-------- Material for this exercise

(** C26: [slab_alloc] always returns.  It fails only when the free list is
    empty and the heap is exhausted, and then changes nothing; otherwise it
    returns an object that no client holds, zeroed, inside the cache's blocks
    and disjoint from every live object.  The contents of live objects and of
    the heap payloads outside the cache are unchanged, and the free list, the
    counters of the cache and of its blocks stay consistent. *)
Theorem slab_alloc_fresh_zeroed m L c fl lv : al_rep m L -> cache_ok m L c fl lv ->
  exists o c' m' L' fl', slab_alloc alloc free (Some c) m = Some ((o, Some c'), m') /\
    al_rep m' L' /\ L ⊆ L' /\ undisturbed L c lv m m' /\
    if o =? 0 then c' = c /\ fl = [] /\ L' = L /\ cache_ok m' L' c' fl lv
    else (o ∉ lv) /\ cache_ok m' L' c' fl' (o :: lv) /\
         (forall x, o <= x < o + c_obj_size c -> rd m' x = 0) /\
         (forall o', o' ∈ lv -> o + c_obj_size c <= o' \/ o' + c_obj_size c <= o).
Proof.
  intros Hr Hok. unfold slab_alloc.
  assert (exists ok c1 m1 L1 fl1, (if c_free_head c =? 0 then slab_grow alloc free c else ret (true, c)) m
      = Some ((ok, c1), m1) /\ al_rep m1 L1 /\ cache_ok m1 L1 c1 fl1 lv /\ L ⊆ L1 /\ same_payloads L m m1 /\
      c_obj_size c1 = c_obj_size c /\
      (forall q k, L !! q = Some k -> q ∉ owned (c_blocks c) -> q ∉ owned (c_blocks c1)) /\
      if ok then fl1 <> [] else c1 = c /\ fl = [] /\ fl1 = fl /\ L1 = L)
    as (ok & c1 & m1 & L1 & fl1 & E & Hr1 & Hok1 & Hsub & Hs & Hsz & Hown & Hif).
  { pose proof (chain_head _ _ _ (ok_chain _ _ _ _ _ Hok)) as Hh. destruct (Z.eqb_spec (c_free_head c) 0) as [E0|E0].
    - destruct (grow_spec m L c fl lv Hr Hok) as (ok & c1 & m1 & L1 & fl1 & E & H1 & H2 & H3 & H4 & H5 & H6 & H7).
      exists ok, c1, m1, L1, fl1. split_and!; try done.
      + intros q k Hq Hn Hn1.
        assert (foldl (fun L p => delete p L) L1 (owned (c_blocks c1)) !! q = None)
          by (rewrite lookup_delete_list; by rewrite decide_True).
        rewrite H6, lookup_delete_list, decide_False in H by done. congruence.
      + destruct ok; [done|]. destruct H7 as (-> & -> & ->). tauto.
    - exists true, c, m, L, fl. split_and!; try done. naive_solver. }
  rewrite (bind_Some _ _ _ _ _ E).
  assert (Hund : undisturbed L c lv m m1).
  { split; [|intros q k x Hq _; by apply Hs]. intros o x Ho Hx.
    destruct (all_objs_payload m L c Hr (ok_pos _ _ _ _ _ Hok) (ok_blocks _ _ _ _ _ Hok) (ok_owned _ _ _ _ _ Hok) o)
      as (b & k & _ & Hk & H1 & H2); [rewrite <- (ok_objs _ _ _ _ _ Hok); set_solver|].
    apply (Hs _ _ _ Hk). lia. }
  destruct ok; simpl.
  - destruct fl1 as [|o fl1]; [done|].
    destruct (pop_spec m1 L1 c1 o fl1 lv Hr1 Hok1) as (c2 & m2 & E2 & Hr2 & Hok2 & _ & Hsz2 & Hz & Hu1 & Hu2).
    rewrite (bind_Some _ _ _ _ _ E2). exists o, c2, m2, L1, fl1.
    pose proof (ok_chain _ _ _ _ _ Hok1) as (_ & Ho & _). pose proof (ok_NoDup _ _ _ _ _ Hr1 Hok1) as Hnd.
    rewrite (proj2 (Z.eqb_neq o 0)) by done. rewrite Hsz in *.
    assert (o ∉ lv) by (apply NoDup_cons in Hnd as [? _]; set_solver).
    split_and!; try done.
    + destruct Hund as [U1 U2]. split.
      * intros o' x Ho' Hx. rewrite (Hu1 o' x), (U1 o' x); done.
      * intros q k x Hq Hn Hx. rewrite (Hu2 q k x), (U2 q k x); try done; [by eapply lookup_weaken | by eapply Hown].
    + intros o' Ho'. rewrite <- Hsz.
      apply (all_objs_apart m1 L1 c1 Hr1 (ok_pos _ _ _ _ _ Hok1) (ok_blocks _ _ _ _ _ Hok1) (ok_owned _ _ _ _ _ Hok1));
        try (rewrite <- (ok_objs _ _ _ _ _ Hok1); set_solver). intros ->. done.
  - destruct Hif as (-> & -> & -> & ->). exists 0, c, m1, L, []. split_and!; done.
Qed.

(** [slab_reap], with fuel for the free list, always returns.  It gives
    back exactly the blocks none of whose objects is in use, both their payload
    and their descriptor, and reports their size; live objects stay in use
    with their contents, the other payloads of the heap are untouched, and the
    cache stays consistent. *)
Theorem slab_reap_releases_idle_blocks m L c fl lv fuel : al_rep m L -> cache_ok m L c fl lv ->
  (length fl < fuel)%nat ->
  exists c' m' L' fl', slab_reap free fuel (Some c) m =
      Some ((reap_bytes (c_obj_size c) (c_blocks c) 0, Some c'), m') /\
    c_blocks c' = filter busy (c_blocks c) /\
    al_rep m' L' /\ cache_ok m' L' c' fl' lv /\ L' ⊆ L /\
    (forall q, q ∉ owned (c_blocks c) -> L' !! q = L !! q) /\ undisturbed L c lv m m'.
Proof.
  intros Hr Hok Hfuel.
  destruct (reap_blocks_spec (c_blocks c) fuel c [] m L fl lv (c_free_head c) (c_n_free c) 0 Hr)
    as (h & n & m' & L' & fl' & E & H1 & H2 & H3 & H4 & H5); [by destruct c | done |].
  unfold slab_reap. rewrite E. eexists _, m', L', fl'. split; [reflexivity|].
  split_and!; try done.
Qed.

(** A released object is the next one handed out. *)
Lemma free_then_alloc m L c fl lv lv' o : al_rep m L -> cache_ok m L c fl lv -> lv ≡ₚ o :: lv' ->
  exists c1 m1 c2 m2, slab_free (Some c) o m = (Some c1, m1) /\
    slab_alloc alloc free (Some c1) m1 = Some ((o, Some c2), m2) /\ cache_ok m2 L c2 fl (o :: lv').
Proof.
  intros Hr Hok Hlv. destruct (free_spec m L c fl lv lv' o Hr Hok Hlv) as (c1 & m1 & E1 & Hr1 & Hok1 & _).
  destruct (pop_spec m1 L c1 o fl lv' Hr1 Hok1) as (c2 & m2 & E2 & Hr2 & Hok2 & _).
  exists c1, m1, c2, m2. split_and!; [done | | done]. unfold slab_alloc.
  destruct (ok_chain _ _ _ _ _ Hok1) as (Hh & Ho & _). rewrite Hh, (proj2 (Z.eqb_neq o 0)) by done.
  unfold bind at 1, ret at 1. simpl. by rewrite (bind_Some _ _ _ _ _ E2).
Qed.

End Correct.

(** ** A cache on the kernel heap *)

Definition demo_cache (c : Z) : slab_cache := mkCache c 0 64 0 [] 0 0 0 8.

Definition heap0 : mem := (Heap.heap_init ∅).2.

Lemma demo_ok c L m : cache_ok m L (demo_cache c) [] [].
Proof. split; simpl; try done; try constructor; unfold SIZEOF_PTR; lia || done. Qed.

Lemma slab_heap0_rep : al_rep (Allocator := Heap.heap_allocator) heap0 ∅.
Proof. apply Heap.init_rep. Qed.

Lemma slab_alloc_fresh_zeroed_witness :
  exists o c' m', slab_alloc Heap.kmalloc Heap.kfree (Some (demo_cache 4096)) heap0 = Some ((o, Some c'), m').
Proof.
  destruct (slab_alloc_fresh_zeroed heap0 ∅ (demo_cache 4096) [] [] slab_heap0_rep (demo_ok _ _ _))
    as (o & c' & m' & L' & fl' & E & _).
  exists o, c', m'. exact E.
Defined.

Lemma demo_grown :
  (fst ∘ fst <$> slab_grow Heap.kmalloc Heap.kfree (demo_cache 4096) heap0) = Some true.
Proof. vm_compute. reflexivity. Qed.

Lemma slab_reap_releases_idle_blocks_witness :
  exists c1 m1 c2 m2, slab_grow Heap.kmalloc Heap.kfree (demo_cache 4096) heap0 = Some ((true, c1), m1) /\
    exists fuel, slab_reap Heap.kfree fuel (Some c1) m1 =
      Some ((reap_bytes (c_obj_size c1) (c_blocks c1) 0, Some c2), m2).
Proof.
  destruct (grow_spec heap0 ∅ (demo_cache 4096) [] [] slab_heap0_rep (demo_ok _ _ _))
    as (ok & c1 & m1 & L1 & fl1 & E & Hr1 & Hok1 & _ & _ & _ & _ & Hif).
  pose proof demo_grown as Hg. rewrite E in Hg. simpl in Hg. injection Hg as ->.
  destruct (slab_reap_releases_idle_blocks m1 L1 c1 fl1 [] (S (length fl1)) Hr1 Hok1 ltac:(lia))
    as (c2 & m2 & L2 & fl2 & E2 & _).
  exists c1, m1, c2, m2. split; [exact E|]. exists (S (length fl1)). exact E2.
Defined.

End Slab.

----------------

Problem requirements:
Each line above that includes "kmalloc" should be shown.

Result of the task:
  exists o c' m', slab_alloc Heap.kmalloc Heap.kfree (Some (demo_cache 4096)) heap0 = Some ((o, Some c'), m').
  (fst ∘ fst <$> slab_grow Heap.kmalloc Heap.kfree (demo_cache 4096) heap0) = Some true.
  exists c1 m1 c2 m2, slab_grow Heap.kmalloc Heap.kfree (demo_cache 4096) heap0 = Some ((true, c1), m1) /\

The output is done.